A visitor to an apartment model house in Seoul looks at a miniature of a planned complex. (Yonhap)
SEJONG -- Some apartment complexes in Seoul were found to have renewed all-time high prices despite the measures introduced by the government on June 17 to cool the market.
The record-breaking prices are have risen particularly in the wealthy Gangnam area, which comprises Gangnam-gu and Seocho-gu, two of the 25 administrative districts in Seoul.
According to the data held by the Land Ministry, an 84-square-meter apartment in the Acro Riverpark complex in Banpo-dong, Seocho-gu, traded at 3.57 billion won ($3.1 million) on July 14.
This showed a sharp climb, given that a unit for the same size was sold for 3 billion won on June 17, when the latest real estate measures were made public.
The price growth is also noteworthy compared to May 2017, when the Moon Jae-in administration took office. As the same size unit traded at 1.9 billion won on May 17, 2017, that’s a difference of 87 percent in only 38 months.
The rise is still large when measured on the basis of average prices of all 84-square-meter units traded at the complex -- by 1.99 billion won in May 2017 vs. 3.34 billion won in July 2020 -- a 67.8 percent increase.
(Graphic by Kim Sun-young/The Korea Herald)
In May 2017, some 84-square-meter units of apartment complex Dogok Rexle in Dogok-dong, Gangnam-gu, traded 1.4 billion won or under. But a unit for the same scale was sold at 2.65 billion won on July 3, 2020.
While it marked an 89 percent surge during the Moon administration, prices right before the June 17 measures stayed under 2.5 billion won.
For the whole Gangnam area, Gangnam-gu and Seocho-gu saw the average price of housing (including apartment) reach a record-high of 17.3 million won and 16.7 million won per square meter, according to KB Kookmin Bank. The average for 25 districts in Seoul posted 9.6 million won.
Real Estate 114 data showed that the average apartment prices -- for overall scale units -- in Gangnam-gu and Seocho-gu came to 2.01 billion won and 1.95 billion won as of July.

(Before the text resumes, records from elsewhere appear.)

(* ===== verification/ReconciliationData.v ===== *)
(** * Reconciliation records

    The evidence records of [backend/app/execution/reconciliation.py] with the checks of
    their constructors, and the canonical JSON value of each of them, which the hashes
    of expectations and reconciliations are taken of. *)

From Stdlib Require Import ZArith Lia String Ascii List Bool.
From stdpp Require Import base strings countable option tactics list.
From S2P Require Import Prelude PyText PyDecimal PyTime PyHash PyDict Contracts OrderLimits OrderStatus ExecModels.

#[local] Open Scope string_scope.
#[local] Open Scope Z_scope.

Definition MAX_SWEEP_AGE : timedelta := seconds 15.
Definition MAX_SWEEP_DURATION : timedelta := seconds 15.
Definition ACTIVITY_VISIBILITY_HORIZON : timedelta := hours 24.
Definition ACTIVE_ORDER_STATES : states := PENDING_BROKER_ORDER_STATES.

(** ** Enumerations *)

Inductive InventoryKind := OPTION | EQUITY.

Inductive ActivityType :=
  | OPASN | OPEXC | OPEXP | OPXRC | OPTRD | FILL | RESET | DEPOSIT | WITHDRAWAL | TRANSFER
  | JOURNAL | UNKNOWN_CASH | INITIAL_FUNDING | DIVIDEND | FEE | INTEREST | CORPORATE_ACTION.

Inductive ReconciliationPurpose := SUBMIT | REPLACE | CANCEL | BASELINE_INITIALIZATION.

For the whole Seoul, the average trading price exceeded 1 billion won for the first time in history to post 1.005 billion won last month.
The capital’s average apartment price -- which ranged between 517 million won 619 million won between 2013 and 2016 -- has continued to climb to 701 million won in 2017, 870 million won in 2018 and 952 million won in 2019.
“Though a certain period is needed to see the impact of anti-speculation measures, ordinary households cannot but cast doubts over efficacy of the government policies,” said a real estate agent in Seoul.
He said the people’s distrust has aggravated since the June 17 real estate measures were unveiled, in line with the huge assessment gains in properties owned by some political heavyweights and presidential secretaries.
The government unveiled a road map for housing supply in Seoul on Aug. 4 amid the growing fury among ordinary households. But it seems that many market observers remain skeptical about immediate stabilization of Seoul apartment prices, as supply via new construction requires about two years.
“The supply by building new apartments should have been pushed ahead from the early stage of the administration,” an agent said. “But the government has actively expanded the supply in satellite cities in Gyeonggi Province over the past three years.”
At the current stage, multiple homeowners have seemingly chosen to tolerate tough regulations involving property-owning taxes until Moon’s term expires in May 2022, he said.
Their stance could indicate that it would be better for them to pay enhanced property-owning taxes for one or two years, rather than bear the heavier burden of paying huge capital gains taxes when they sell their apartment.